Virtual Digital Assets (VDA) under Income Tax Act, 2025 – Complete Taxation Guide

Virtual Digital Assets (VDA) under Income Tax Act, 2025 – Complete Taxation Guide

The rise of cryptocurrencies, NFTs, and blockchain-based assets has significantly changed how individuals invest and transact. Recognising this shift, the Government of India has introduced a structured taxation framework for Virtual Digital Assets (VDAs) under the Income Tax Act, 2025, effective from 1 April 2026.

While taxation on VDAs was earlier introduced through amendments, the 2025 Act brings clarity, structure, and wider coverage to these digital assets.

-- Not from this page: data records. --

(** Updating rows in place. *)
Lemma post_tournament_update c i f db :
  (∀ t, t_id (f t) = t_id t) → (∀ t, t_maxPlayers (f t) = t_maxPlayers t) →
  (∀ t, t_registrationEnd (f t) = t_registrationEnd t) →
  t_wf c db → (∀ t, t ∈ tournament db → t_id t = i → late (t_status (f t)) → t_registrationEnd t ≤ c) →
  post (tournament_update i f) db (λ db' _, t_wf c db') (λ db' _, t_wf c db').
Proof.
  intros Hid Hmax Hend Hwf Hlate. unfold tournament_update. m_step. m_step.
  destruct (row_find _ _ _) as [row|]; [|by m_step]. m_step.
  destruct Hwf as [W1 W2 W3 (I1 & I2 & I3) W4 W5 W6 W7 W8 W9 W10].
  split; simpl; rewrite ?row_update_ids by done; auto.
  - rewrite Forall_forall in W7 |- *. intros t' (t & Ht & ->)%elem_of_row_update.
    case_bool_decide; [rewrite Hend; eauto|by apply W7].
  - eapply Forall_impl; [exact W8|]. cbv beta. intros p Hp Hd t' (t & Ht & ->)%elem_of_row_update.
    specialize (Hp Hd t Ht). case_bool_decide; [by rewrite Hid, Hend|done].
  - apply Forall_row_update; [|done]. intros t' _. rewrite Hid, Hmax, Hend. done.
Qed.

Lemma preserves_tournament_update c i f :
  (∀ t, t_id (f t) = t_id t) → (∀ t, t_maxPlayers (f t) = t_maxPlayers t) →
  (∀ t, t_registrationEnd (f t) = t_registrationEnd t) → (∀ t, late (t_status (f t)) → late (t_status t)) →
  preserves (t_wf c) (tournament_update i f).
Proof.
  intros Hid Hmax Hend Hl db Hwf. apply post_tournament_update; auto. intros t Ht _ Hlt.
  pose proof (w_late c db Hwf) as W. rewrite Forall_forall in W. auto.
Qed.

Lemma over_tournament_update c tid i f db :
  (∀ t, t_id (f t) = t_id t) → (∀ t, t_registrationEnd (f t) = t_registrationEnd t) →
  over c db tid → over c (set_tournament (row_update t_id i f (tournament db)) db) tid.
Proof.
  intros Hid Hend Ho t' (t & Ht & ->)%elem_of_row_update. specialize (Ho t Ht).
  case_bool_decide; [by rewrite Hid, Hend|done].
Qed.

(** An in-place change of participants that keeps who takes part where. *)
Lemma wf_map_participants c (g : TournamentParticipant → TournamentParticipant) db :
  (∀ p, p_id (g p) = p_id p) → (∀ p, p_tournamentId (g p) = p_tournamentId p) →
  (∀ p, p_userId (g p) = p_userId p) → (∀ p, points_ok p → points_ok (g p)) →
  t_wf c db →
  (∀ p, p ∈ tournamentParticipant db → p_status (g p) = "DISQUALIFIED" →
     p_status p = "DISQUALIFIED" ∨ over c db (p_tournamentId p)) →
  t_wf c (set_participant (g <$> tournamentParticipant db) db).
Proof.
  intros Hid Htid Huid Hpts [W1 W2 W3 (I1 & I2 & I3) W4 W5 W6 W7 W8 W9 W10] Hst.
  assert (p_id <$> (g <$> tournamentParticipant db) = p_id <$> tournamentParticipant db) as Eid.
  { rewrite <- list_fmap_compose. apply list_fmap_ext. intros k p _. apply Hid. }
  split; simpl; rewrite ?Eid; auto.
  - apply Forall_fmap. eapply Forall_impl; [exact W4|]. intros p. simpl. by rewrite Htid.
  - enough ((λ p, (p_tournamentId p, p_userId p)) <$> (g <$> tournamentParticipant db) =
            (λ p, (p_tournamentId p, p_userId p)) <$> tournamentParticipant db) as -> by done.
    rewrite <- list_fmap_compose. apply list_fmap_ext. intros k p _. simpl. by rewrite Htid, Huid.
  - apply Forall_fmap. eapply Forall_impl; [exact W6|]. intros p. apply Hpts.
  - apply Forall_fmap. rewrite Forall_forall in W8 |- *. intros p Hp Hd. simpl in *. rewrite Htid.
    destruct (Hst p Hp Hd) as [Hd'|Ho]; [exact (W8 p Hp Hd')|exact Ho].
  - eapply Forall_impl; [exact W9|]. intros t Ht Hc. specialize (Ht Hc). revert Ht.
    unfold participants_of. simpl. enough (∀ l, length (filter (λ p, p_tournamentId p = t_id t) (g <$> l)) =
      length (filter (λ p, p_tournamentId p = t_id t) l)) as -> by done.
    clear -Htid. intros l. induction l as [|p l IH]; [done|]. rewrite fmap_cons, !filter_cons, Htid.
    case_decide; simpl; auto.
Qed.

Lemma post_participant_update c i f db :
  (∀ p, p_id (f p) = p_id p) → (∀ p, p_tournamentId (f p) = p_tournamentId p) →
  (∀ p, p_userId (f p) = p_userId p) → (∀ p, points_ok p → points_ok (f p)) →
  t_wf c db →
  (∀ p, p ∈ tournamentParticipant db → p_id p = i → p_status (f p) = "DISQUALIFIED" →
     p_status p = "DISQUALIFIED" ∨ over c db (p_tournamentId p)) →
  post (participant_update i f) db (λ db' _, t_wf c db') (λ db' _, t_wf c db').
Proof.
  intros Hid Htid Huid Hpts Hwf Hst. unfold participant_update. m_step. m_step.
  destruct (row_find _ _ _) as [row|]; [|by m_step]. m_step. m_step. m_step.
  apply wf_map_participants; [intros p; destruct (bool_decide _); auto..|done|].
  intros p Hp. case_bool_decide; auto.
Qed.

Lemma preserves_participant_update c i f :
  (∀ p, p_id (f p) = p_id p) → (∀ p, p_tournamentId (f p) = p_tournamentId p) →
  (∀ p, p_userId (f p) = p_userId p) → (∀ p, points_ok p → points_ok (f p)) →
  (∀ p, p_status (f p) = "DISQUALIFIED" → p_status p = "DISQUALIFIED") →
  preserves (t_wf c) (participant_update i f).
Proof. intros Hid Htid Huid Hpts Hst db Hwf. apply post_participant_update; auto. Qed.

Lemma preserves_match_update c i f :
  (∀ m, m_id (f m) = m_id m) → (∀ m, m_status (f m) = "COMPLETED" → is_Some (m_winnerId (f m))) →
  preserves (t_wf c) (match_update i f).
Proof.
  intros Hid Hw. unfold match_update. apply preserves_get_bind. intros db Hwf.
  destruct (row_find _ _ _) as [row|]; [|by m_step]. m_step. m_step. m_step.
  destruct Hwf as [W1 W2 W3 (I1 & I2 & I3) W4 W5 W6 W7 W8 W9 W10].
  split; simpl; rewrite ?row_update_ids by done; auto.
  apply Forall_row_update; auto.
Qed.

Lemma preserves_match_create c tid r rn n a b w s : s ≠ "COMPLETED" → preserves (t_wf c) (match_create tid r rn n a b w s).
Proof.
  intros Hs. unfold match_create. apply preserves_get_bind. intros db Hwf. cbv zeta. m_step. m_step. m_step.
  destruct Hwf as [W1 W2 W3 (I1 & I2 & I3) W4 W5 W6 W7 W8 W9 W10].
  split; simpl; rewrite ?fmap_app; simpl; auto using Forall_issued_mono, fresh_snoc, issued_snoc.
  apply Forall_app. split; [done|]. by repeat constructor.
Qed.

Lemma match_create_tournaments ts tid r rn n a b w s :
  preserves (λ db, tournament db = ts) (match_create tid r rn n a b w s).
Proof. unfold match_create. apply preserves_get_bind. intros db Hdb. cbv zeta. by repeat m_step. Qed.

Lemma wf_registration c l db : t_wf c db → t_wf c (bump (set_registration l db)).
Proof.
  intros [W1 W2 W3 (I1 & I2 & I3) W4 W5 W6 W7 W8 W9 W10]. split; simpl; auto using Forall_issued_mono.
Qed.

(** A new participant needs an existing tournament, and a free place while
    registration lasts. *)
Lemma post_createParticipant c tid u rid db t :
  t_wf c db → t ∈ tournament db → t_id t = tid →
  (c < t_registrationEnd t → Z.of_nat (length (participants_of tid db)) < t_maxPlayers t) →
  post (createParticipant tid u rid) db (λ db' _, t_wf c db') (λ db' _, t_wf c db').
Proof.
  intros Hwf Ht Hid Hcap. unfold createParticipant. m_step. m_step.
  case_bool_decide as Hu; [by m_step|]. m_step. m_step. m_step.
  destruct Hwf as [W1 W2 W3 (I1 & I2 & I3) W4 W5 W6 W7 W8 W9 W10].
  split; simpl; rewrite ?fmap_app; simpl; auto using Forall_issued_mono, fresh_snoc, issued_snoc.
  - apply Forall_app. split; [done|]. constructor; [|constructor]. simpl. subst tid. by apply list_elem_of_fmap_2.
  - apply NoDup_app. split_and!; [done| |apply NoDup_singleton].
    intros x Hx ->%list_elem_of_singleton. apply Hu. apply list_elem_of_fmap in Hx as (p & E & Hp).
    injection E as E1 E2. apply list_elem_of_fmap. exists p. split; [done|]. by apply list_elem_of_filter.
  - apply Forall_app. split; [done|]. by repeat constructor.
  - apply Forall_app. split; [done|]. by repeat constructor.
  - rewrite Forall_forall in W9 |- *. intros t' Ht' Hc. specialize (W9 t' Ht' Hc). unfold participants_of in *. simpl.
    rewrite filter_app, length_app, filter_cons, filter_nil. simpl. case_decide as E; simpl; [|lia].
    assert (t' = t) as -> by (apply (NoDup_key_inj t_id (tournament db)); congruence). subst tid.
    specialize (Hcap Hc). lia.
Qed.

Lemma preserves_createTournament c o cf : preserves (t_wf c) (createTournament o cf).
Proof.
  unfold createTournament. case_bool_decide; [auto with arenax|]. case_bool_decide; [auto with arenax|].
  destruct (calculateTotalRounds _ _) as [tr|]; [|auto with arenax].
  apply preserves_get_bind. intros db Hwf. case_bool_decide; [|by m_step]. cbv zeta. m_step. m_step. m_step.
  destruct Hwf as [W1 W2 W3 (I1 & I2 & I3) W4 W5 W6 W7 W8 W9 W10].
  assert (∀ p, p ∈ tournamentParticipant db → p_tournamentId p ≠ uuid (db_serial db)) as Hnew.
  { intros p Hp E. rewrite Forall_forall in W4. specialize (W4 p Hp). rewrite E in W4.
    rewrite Forall_forall in I1. by apply (not_issued (db_serial db)), I1. }
  split; simpl; rewrite ?fmap_app; simpl; auto using Forall_issued_mono, fresh_snoc, issued_snoc.
  - eapply Forall_impl; [exact W4|]. simpl. intros p Hp. set_solver.
  - apply Forall_app. split; [done|]. constructor; [|constructor]. simpl. unfold late. naive_solver.
  - rewrite Forall_forall in W8 |- *. intros p Hp Hd t [Ht| ->%list_elem_of_singleton]%elem_of_app; [by apply W8|].
    simpl. intros E. by destruct (Hnew p Hp).
  - apply Forall_app. split; [done|]. constructor; [|constructor]. simpl. intros _.
    unfold participants_of. simpl. rewrite filter_none; [simpl; lia|]. auto.
Qed.

(** The participants [registerPlayer] counts. *)
Definition active_of (tid : string) (db : TDB) : list TournamentParticipant :=
  filter (λ p, p_tournamentId p = tid ∧ p_status p ≠ "DISQUALIFIED") (tournamentParticipant db).

Lemma active_all c t db : t_wf c db → t ∈ tournament db → c < t_registrationEnd t →
  active_of (t_id t) db = participants_of (t_id t) db.
Proof.
  intros Hwf Ht Hc. pose proof (w_active c db Hwf) as Ha. unfold participants_of, active_of.
  induction Ha as [|p l Hp _ IH]; [done|]. rewrite !filter_cons, IH.
  destruct (decide (p_tournamentId p = t_id t)) as [E|E]; [|by rewrite decide_False by naive_solver].
  rewrite decide_True; [done|]. split; [done|]. intros Hd. specialize (Hp Hd t Ht (eq_sym E)). lia.
Qed.

(** Registration rows are only appended: the other tables stay. *)
Lemma post_registration_create tid u s pos pay db :
  post (registration_create tid u s pos pay) db
    (λ db' r, db' = bump (set_registration (tournamentRegistration db ++ [r]) db) ∧
       r_tournamentId r = tid ∧ r_userId r = u ∧ r_status r = s ∧ r_waitlistPosition r = pos ∧ r_paymentStatus r = pay)
    (λ db' _, db' = db).
Proof.
  unfold registration_create. m_step. m_step. case_bool_decide; [by m_step|]. case_bool_decide; [by m_step|].
  cbv zeta. repeat m_step. done.
Qed.

Lemma preserves_registerPlayer c tid u : preserves (t_wf c) (registerPlayer c tid u).
Proof.
  unfold registerPlayer. apply preserves_get_bind. intros db Hwf.
  destruct (row_find t_id tid (tournament db)) as [t|] eqn:Ht; [|by m_step].
  apply row_find_Some in Ht as [Hin Hid].
  case_bool_decide; [by m_step|]. case_bool_decide; [by m_step|]. case_bool_decide; [by m_step|]. cbv zeta.
  change (filter _ (tournamentParticipant db)) with (active_of tid db).
  destruct (bool_decide (t_maxPlayers t ≤ _)) eqn:Hfull; simpl negb.
  - m_step. m_step. unfold getNextWaitlistPosition. do 2 m_step.
    m_step. eapply post_mono; [apply post_registration_create| |by intros ?? ->].
    intros db' r [-> _]. repeat m_step. by apply wf_registration.
  - m_step. m_step. m_step. eapply post_mono; [apply post_registration_create| |by intros ?? ->].
    intros db' r [-> _]. apply bool_decide_eq_false in Hfull.
    m_step. destruct (t_entryFee t); simpl; [repeat m_step; by apply wf_registration|].
    m_step. eapply post_mono; [apply (post_createParticipant c _ _ _ _ t)| |done]; simpl; [by apply wf_registration|done..| |].
    + intros Hc. subst tid. rewrite (active_all c t db) in Hfull by done. unfold participants_of in *. simpl. lia.
    + intros db' p Hdb'. repeat m_step. done.
Qed.

Lemma preserves_checkInPlayer c tid u now : preserves (t_wf c) (checkInPlayer now tid u).
Proof.
  unfold checkInPlayer. apply preserves_get_bind. intros db Hwf.
  destruct (List.find _ _); [|by m_step]. destruct (row_find _ _ _); [|by m_step].
  case_bool_decide; [by m_step|]. by apply preserves_participant_update.
Qed.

  1. What is a Virtual Digital Asset (VDA)?

Under the Income Tax Act, 2025, VDAs are defined in a very wide and future-proof manner.

A VDA includes:

  • Any crypto asset like Bitcoin, Ethereum
  • Non-Fungible Tokens (NFTs)
  • Any digital token or code representing value
  • Assets created using cryptography or blockchain technology
  • Any digital asset notified by the Government

 If it is a digital asset with value, tradable electronically, and not legal currency, it will fall under VDA.

The new law has intentionally widened the definition to cover future innovations like tokenised assets, Web3 assets, etc. 

  1. Legal Classification under Income Tax Act, 2025

VDAs are now treated as “property” and “capital assets”

This removes earlier ambiguity where taxpayers argued whether crypto is:

  • Investment
  • Business asset
  • Speculative income

Now, the law clearly brings VDAs into a separate taxation regime.

  1. Tax Rate on VDA Income

This is the most critical point.

Flat 30% tax on income from transfer of VDA

  • Applicable irrespective of income slab
  • No benefit of basic exemption
  • No distinction between short-term or long-term

Additionally:

  • Surcharge + 4% cess applicable

 This rate continues even under the 2025 Act 

  1. How is Income Calculated?

The computation is straightforward but strict:

Taxable Income = Sale Value – Cost of Acquisition

 Only purchase cost is allowed

Not allowed:

  • Brokerage
  • Exchange fees
  • Mining cost
  • Internet/electricity expenses
  1. No Set-off of Losses (Very Important)

This is where most taxpayers make mistakes.

Loss from VDA:

  •  Cannot be set-off against any other income
  •  Cannot be set-off against another crypto gain
  •  Cannot be carried forward

Example:

  • Bitcoin profit: ₹1,00,000
  • Ethereum loss: ₹40,000

 Tax will be on ₹1,00,000 (not ₹60,000)

This is one of the harshest provisions in the Act 

  1. TDS on VDA Transactions

Another important compliance:

1% TDS under Section 194S

  • Applicable on transfer consideration
  • Deducted at time of payment or credit
  • Applies even if transaction is in kind

 This ensures tracking of crypto transactions by the department 

  1. Tax on Gift of VDA

If you receive crypto or NFT as a gift:

 Taxable under “Income from Other Sources”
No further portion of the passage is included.